カメラを買ったきっかけは、高校の文化祭だった。

文化祭のオープニングムービーを担当することになり、地学の先生に監修してもらいながら、動画をつくりはじめた。

カメラなんてもちろん持っていなかったので、写真部の友人に頼んで貸してもらった。

はじめて触ってみて驚いた。見える景色が、ぜんぜん違う。

いつも見てる景色なのに、ファインダー越しの風景はまるで映画のワンシーンのようで。毎日飽きるほど居る場所なのに、シャッターを切ったとたん、目の前の景色が過去になって。「あ、いつか私はこの景色を懐かしく思うんだな」って急にしみじみとした気持ちになって。

手の中に感じるカメラの重みはまるで、子猫を抱えているような感覚だった。重たいような、軽いような。無機物なのに、なぜか温もりすら感じるような。

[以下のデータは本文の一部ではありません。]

(* ===== verification/Contract.v ===== *)
(** * Contract: the operations table of the specification

    The specification describes each operation of the coordinator by
    three columns: its preconditions, its effect, and the kinds of
    failure it reports.  A [contract] is one row of that table, stated
    on the decoded database of [Model]:

    - [requires]: the preconditions, decidable;
    - [ensures]: the effect, as a relation between the database before,
      the value returned and the database after;
    - [rejects]: for each kind of failure, the condition it reports.

    [honours] says that a method, run on a store that represents a
    database satisfying the invariant, keeps its row: when the
    preconditions hold it returns, and what it returns and leaves is
    what the effect column says, with the invariant intact; when they do
    not, it throws a rejection whose kind is in the failure column and
    whose condition holds, and the store is unchanged.

    The effects are written the way the table words them ("removes the
    caller from the list if present" is [remove_first]), not the way
    the code computes them, so where the code departs from the table the
    theorem carries the condition under which the two agree: [join] and
    [invite] agree with their rows on the rooms described by
    [join_agrees] and [invite_agrees]; the other methods agree
    everywhere.  For [respondInvitation] the row is read with the
    testable properties of the specification: the guest leaves the
    current rooms when the single-room policy is in force. *)

From stdpp Require Import strings gmap.
From S2P Require Import Prelude JsArray JsValue Redis Room Json Prog Service.
From S2P Require Import Model Invariant Refine LeaveMany Reach Scene.
Import RoomService.

#[local] Open Scope string_scope.
#[local] Open Scope list_scope.

(** The error taxonomy of the specification. *)
Module ErrorKind.
Inductive t : Type :=
| NotFound
| PolicyViolation
| PrivateRoom
| NotMember
| NotOwner
| InvalidCandidate
| GuestOffline
| AlreadyInvitedOrMember
| NotInvited
| StoreUnavailable.

#[export] Instance eq_dec : EqDecision t.
Proof. solve_decision. Defined.
End ErrorKind.
Import ErrorKind.

(** The rejection messages of the service and the kind each stands
    for.  No message stands for [StoreUnavailable]: a store that does
    not answer is not a rejection ([Crash]). *)
Definition messages : list (string * ErrorKind.t) :=
  [("Room does not exist!", NotFound);
   ("Please leave current room before creating a new one", PolicyViolation);
   ("Please leave current room before joining another one!", PolicyViolation);
   ("This room is private!", PrivateRoom);
   ("You are not in this room!", NotMember);
   ("Member is not in this room!", NotMember);
   ("You are not owner of this room!", NotOwner);
   ("New owner must be a member in this room!", InvalidCandidate);
   ("Please only invite online user!", GuestOffline);
   ("This user has been invited!", AlreadyInvitedOrMember);
   ("You are not invited to this room!", NotInvited)].

Definition kind_of (e : exn) : option ErrorKind.t :=
  match e with
  | WsException message => (list_to_map messages : gmap string ErrorKind.t) !! message
  | _ => None
  end.

(** One row of the operations table. *)
Record contract (A : Type) : Type := Contract {
  requires : db → Prop;
  requires_dec : ∀ d, Decision (requires d);
  ensures : db → A → db → Prop;
  rejects : ErrorKind.t → db → Prop;
}.
Arguments Contract {A} requires {requires_dec} ensures rejects.
Arguments requires {A} c d.
Arguments requires_dec {A} c d.
Arguments ensures {A} c d a d'.
Arguments rejects {A} c k d.
#[export] Existing Instance requires_dec.

(** ** Rooms and users of a database *)

Section views.
Implicit Types (d : db) (u rid : value) (r : Room).

(** A room is stored under [rid] and satisfies [P]. *)
Definition room_with rid (P : Room → Prop) d : Prop :=
  ∃ r, room_of d rid = Some r ∧ P r.

Definition missing rid d : Prop := room_of d rid = None.

#[export] Instance room_with_dec rid P `{!∀ r, Decision (P r)} d :
  Decision (room_with rid P d).
Proof.
  unfold room_with. destruct (room_of d rid) as [r|].
  - destruct (decide (P r)); [left; eauto|right]. by intros (? & [= <-] & ?).
  - right. by intros (? & [=] & _).
Defined.

Lemma room_with_Some rid P d r : room_of d rid = Some r → room_with rid P d ↔ P r.
Proof.
  intros Hr. split; [by intros (? & ? & ?); simplify_eq|]. intros HP. by exists r.
Qed.

Lemma room_with_inv rid P d r : room_of d rid = Some r → room_with rid P d → P r.
Proof. intros Hr. by apply room_with_Some. Qed.
(* ===== verification/Equiv.v ===== *)
(** * Equiv: programs up to the way their continuations are written

    Two programs that send the same requests and go on in the same way
    after every reply are the same handler, even when their
    continuations are different functions.  [p ≡ q] is that relation.
    [bind] is a monad up to it, and everything the development says of
    a program ([run], [advance], [finished], [within], [typed]) respects
    it, so a program may be rewritten inside any of these. *)

From stdpp Require Import strings gmap.
From S2P Require Import Prelude JsValue Redis Prog Reach Interleave Typing Progress.

#[local] Open Scope list_scope.

Inductive same {A : Type} : relation (prog A) :=
| same_Ret a : same (Ret a) (Ret a)
| same_Throw e : same (Throw e) (Throw e)
| same_Call c k k' : (∀ r, same (k r) (k' r)) → same (Call c k) (Call c k')
| same_Exec cs k k' : (∀ rs, same (k rs) (k' rs)) → same (Exec cs k) (Exec cs k')
| same_Now k k' : (∀ t, same (k t) (k' t)) → same (Now k) (Now k').

#[export] Instance prog_equiv {A : Type} : Equiv (prog A) := same.

Section equivalence.
Context {A : Type}.
Implicit Types (p q : prog A) (s : store).

#[export] Instance same_refl : Reflexive (≡@{prog A}).
Proof. intros p. induction p; by constructor. Qed.

#[export] Instance same_sym : Symmetric (≡@{prog A}).
Proof. induction 1; by constructor. Qed.

#[export] Instance same_trans : Transitive (≡@{prog A}).
Proof.
  intros p q r Hpq. revert r.
  induction Hpq as [| |c k k' _ IH|cs k k' _ IH|k k' _ IH]; intros r Hqr; [done..| | |];
    inversion Hqr as [| |? ? ? Hk|? ? ? Hk|? ? Hk]; subst; constructor; intros; apply IH, Hk.
Qed.

#[export] Instance same_equivalence : Equivalence (≡@{prog A}).
Proof. split; apply _. Qed.

(** ** What respects the relation *)

#[export] Instance run_proper now : Proper ((≡) ==> (=) ==> (=)) (run (A:=A) now).
Proof.
  intros p q Hpq s ? <-. revert s.
  induction Hpq as [| |c k k' _ IH|cs k k' _ IH|k k' _ IH]; intros s; cbn [run]; [done..| | |].
  - destruct (apply_command c s) as [s' r]. by destruct r.
  - by destruct (exec_pipeline cs s).
  - apply IH.
Qed.

#[export] Instance finished_proper now : Proper ((≡) ==> (=)) (finished (A:=A) now).
Proof. induction 1; cbn [finished]; auto. Qed.

#[export] Instance advance_proper now :
  Proper ((≡) ==> (=) ==> prod_relation (≡) (=)) (advance (A:=A) now).
Proof.
  intros p q Hpq s ? <-. revert s.
  induction Hpq as [| |c k k' Hk _|cs k k' Hk _|k k' _ IH]; intros s; cbn [advance].
  - done.
  - done.
  - destruct (apply_command c s) as [s' r]. split; [|done]. destruct r; first [apply Hk|done].
  - destruct (exec_pipeline cs s) as [s' rs]. split; [apply Hk|done].
  - apply IH.
Qed.

#[export] Instance within_proper n : Proper ((≡) ==> iff) (within (A:=A) n).
Proof.
  assert (∀ p q, p ≡ q → within n p → within n q) as Himp.
  { intros p q Hpq Hp. revert q Hpq.
    induction Hp as [| |? c k _ IH|? cs k _ IH|? k _ IH]; intros q Hq;
      inversion Hq as [| |? ? ? Hk|? ? ? Hk|? ? Hk]; subst; constructor;
      intros x; apply (IH x), Hk. }
  intros p q Hpq. split; apply Himp; [done|by symmetry].
Qed.

#[export] Instance typed_proper : Proper ((≡) ==> iff) (typed (A:=A)).
Proof.
  assert (∀ p q, p ≡ q → typed p → typed q) as Himp.
  { intros p q Hpq Hp. revert q Hpq.
    induction Hp as [| |c k ? _ IH|cs k ? _ IH|k _ IH]; intros q Hq;
      inversion Hq as [| |? ? ? Hk|? ? ? Hk|? ? Hk]; subst; constructor;
      first [done|intros x; apply (IH x), Hk]. }
  intros p q Hpq. split; apply Himp; [done|by symmetry].
Qed.

End equivalence.

(** ** The monad laws *)

Section laws.
Context {A B C : Type}.
Implicit Types (p : prog A) (f : A → prog B) (g : B → prog C).

#[export] Instance bind_proper :
  Proper ((≡) ==> pointwise_relation A (≡) ==> (≡)) (bind (A:=A) (B:=B)).
Proof.
  intros p q Hpq f f' Hf. induction Hpq; cbn [bind]; [apply Hf|done|by constructor..].
Qed.

Lemma bind_Ret_l (a : A) f : bind (Ret a) f = f a.
Proof. done. Qed.

Lemma bind_Ret_r p : bind p Ret ≡ p.
Proof. induction p; cbn [bind]; by constructor. Qed.

Lemma bind_bind p f g : bind (bind p f) g ≡ bind p (λ a, bind (f a) g).
Proof. induction p; cbn [bind]; [done|done|by constructor..]. Qed.

End laws.

Section void.
Context {A : Type}.
Implicit Types (p : prog A).

(** Forgetting the result after a step that only computes is
    forgetting the result. *)
Lemma void_bind_Ret {B : Type} p (k : A → B) : void (bind p (λ a, Ret (k a))) ≡ void p.
Proof. unfold void. by rewrite bind_bind. Qed.

(** Forgetting the result changes nothing of the requests. *)
Lemma within_void n p : within n (void p) ↔ within n p.
Proof.
  unfold void. split.
  - revert n. induction p as [a|e|c k IH|cs k IH|k IH]; cbn [bind]; intros n Hp;
      inversion Hp as [| |? ? ? Hk|? ? ? Hk|? ? Hk]; subst; constructor;
      intros x; apply IH, Hk.
  - intros Hp. replace n with (n + 0) by lia. apply within_bind; [done|constructor].
Qed.

Lemma typed_void p : typed (void p) ↔ typed p.
Proof.
  unfold void. split.
  - induction p as [a|e|c k IH|cs k IH|k IH]; cbn [bind]; intros Hp;
      inversion Hp as [| |? ? Hc Hk|? ? Hc Hk|? Hk]; subst; constructor;
      first [done|intros x; apply IH, Hk].
  - intros Hp. apply typed_bind; [done|constructor].
Qed.

End void.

ムービーの準備が終わるころには、すっかりカメラが欲しくなっていた。

話がそれるけど、当時、普段の写真はすべてガラケーの中に入れていた。多くの人がそうだったと思う。だけど肝心のケータイは壊れて、データは飛んでしまった。だから、プリクラ以外に手元に残っている高校の記憶は、このときのムービー用の写真だけ。「きちんとデータを残さなきゃ」と思わせてくれるのも、カメラで撮った写真ならではの魅力なのかもしれない。


その後長い受験期間を経て、私がようやく自分のカメラを買ったのは、大学の合格発表の日だった。

ヨドバシカメラ博多店。なんども通いつめて選んだPENTAXのK-rという機種を購入した。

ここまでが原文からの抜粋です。